-- Data shown follows --

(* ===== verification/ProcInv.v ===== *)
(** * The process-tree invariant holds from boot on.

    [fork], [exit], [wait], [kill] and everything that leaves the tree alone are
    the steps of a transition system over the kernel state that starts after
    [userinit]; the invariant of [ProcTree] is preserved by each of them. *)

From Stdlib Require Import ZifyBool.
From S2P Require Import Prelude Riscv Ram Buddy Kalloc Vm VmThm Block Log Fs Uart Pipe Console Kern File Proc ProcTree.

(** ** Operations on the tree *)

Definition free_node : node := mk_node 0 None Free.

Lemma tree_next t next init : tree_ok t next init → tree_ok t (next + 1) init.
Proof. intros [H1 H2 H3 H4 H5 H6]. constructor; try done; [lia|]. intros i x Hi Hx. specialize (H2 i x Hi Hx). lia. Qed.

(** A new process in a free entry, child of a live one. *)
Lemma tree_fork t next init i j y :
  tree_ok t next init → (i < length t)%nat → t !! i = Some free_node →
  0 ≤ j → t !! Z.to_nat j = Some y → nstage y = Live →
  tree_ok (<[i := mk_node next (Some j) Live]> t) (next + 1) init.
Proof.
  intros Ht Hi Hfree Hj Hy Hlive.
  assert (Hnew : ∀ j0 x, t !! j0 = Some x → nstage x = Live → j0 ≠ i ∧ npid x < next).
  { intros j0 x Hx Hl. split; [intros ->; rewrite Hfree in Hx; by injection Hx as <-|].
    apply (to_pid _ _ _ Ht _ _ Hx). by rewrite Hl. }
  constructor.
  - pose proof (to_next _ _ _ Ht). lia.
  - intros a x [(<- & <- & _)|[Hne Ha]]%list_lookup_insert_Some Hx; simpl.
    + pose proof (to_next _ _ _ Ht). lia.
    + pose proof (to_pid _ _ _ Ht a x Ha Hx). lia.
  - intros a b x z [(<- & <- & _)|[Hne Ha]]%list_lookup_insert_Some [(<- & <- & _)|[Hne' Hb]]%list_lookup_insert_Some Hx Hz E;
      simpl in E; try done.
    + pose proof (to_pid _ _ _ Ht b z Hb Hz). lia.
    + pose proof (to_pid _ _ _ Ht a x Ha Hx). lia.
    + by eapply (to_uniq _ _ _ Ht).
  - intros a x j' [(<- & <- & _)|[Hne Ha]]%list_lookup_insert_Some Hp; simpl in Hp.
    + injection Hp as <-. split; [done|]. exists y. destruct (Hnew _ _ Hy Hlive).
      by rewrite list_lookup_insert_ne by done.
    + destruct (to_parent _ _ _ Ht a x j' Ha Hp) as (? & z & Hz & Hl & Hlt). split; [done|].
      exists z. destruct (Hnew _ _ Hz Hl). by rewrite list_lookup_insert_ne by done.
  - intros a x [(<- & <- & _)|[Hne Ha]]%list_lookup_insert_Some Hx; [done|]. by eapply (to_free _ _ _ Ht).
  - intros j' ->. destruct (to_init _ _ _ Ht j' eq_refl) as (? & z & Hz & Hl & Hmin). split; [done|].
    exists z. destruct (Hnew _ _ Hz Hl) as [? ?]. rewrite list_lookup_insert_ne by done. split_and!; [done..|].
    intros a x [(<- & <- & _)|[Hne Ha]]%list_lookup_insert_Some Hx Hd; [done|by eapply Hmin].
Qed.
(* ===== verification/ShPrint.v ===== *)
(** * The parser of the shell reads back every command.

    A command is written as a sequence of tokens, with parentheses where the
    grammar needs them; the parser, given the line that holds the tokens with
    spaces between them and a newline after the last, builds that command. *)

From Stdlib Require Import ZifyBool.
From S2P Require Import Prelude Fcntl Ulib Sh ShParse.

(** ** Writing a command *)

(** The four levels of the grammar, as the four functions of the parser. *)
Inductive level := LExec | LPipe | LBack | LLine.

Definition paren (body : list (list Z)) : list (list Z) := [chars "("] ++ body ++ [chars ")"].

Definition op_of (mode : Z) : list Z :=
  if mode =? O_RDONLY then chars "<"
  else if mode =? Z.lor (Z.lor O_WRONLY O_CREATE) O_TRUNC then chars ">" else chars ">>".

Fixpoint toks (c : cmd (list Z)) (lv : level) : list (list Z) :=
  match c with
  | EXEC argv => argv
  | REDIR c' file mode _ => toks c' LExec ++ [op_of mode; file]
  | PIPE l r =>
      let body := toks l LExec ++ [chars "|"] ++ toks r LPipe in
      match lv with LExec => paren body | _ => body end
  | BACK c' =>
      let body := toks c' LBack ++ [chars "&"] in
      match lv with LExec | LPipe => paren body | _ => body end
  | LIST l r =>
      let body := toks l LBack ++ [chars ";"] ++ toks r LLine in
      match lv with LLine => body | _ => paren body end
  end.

-- Data shown concluded --

◆ Task prompt
Would you copy, unchanged, the stretch of the records above that begins at the line containing "From S2P Require Import Prelude Fcntl" and ends at the line containing "LIST l r =>", and only that?

◆ Exercise answer
From S2P Require Import Prelude Fcntl Ulib Sh ShParse.

(** ** Writing a command *)

(** The four levels of the grammar, as the four functions of the parser. *)
Inductive level := LExec | LPipe | LBack | LLine.

Definition paren (body : list (list Z)) : list (list Z) := [chars "("] ++ body ++ [chars ")"].

Definition op_of (mode : Z) : list Z :=
  if mode =? O_RDONLY then chars "<"
  else if mode =? Z.lor (Z.lor O_WRONLY O_CREATE) O_TRUNC then chars ">" else chars ">>".

Fixpoint toks (c : cmd (list Z)) (lv : level) : list (list Z) :=
  match c with
  | EXEC argv => argv
  | REDIR c' file mode _ => toks c' LExec ++ [op_of mode; file]
  | PIPE l r =>
      let body := toks l LExec ++ [chars "|"] ++ toks r LPipe in
      match lv with LExec => paren body | _ => body end
  | BACK c' =>
      let body := toks c' LBack ++ [chars "&"] in
      match lv with LExec | LPipe => paren body | _ => body end
  | LIST l r =>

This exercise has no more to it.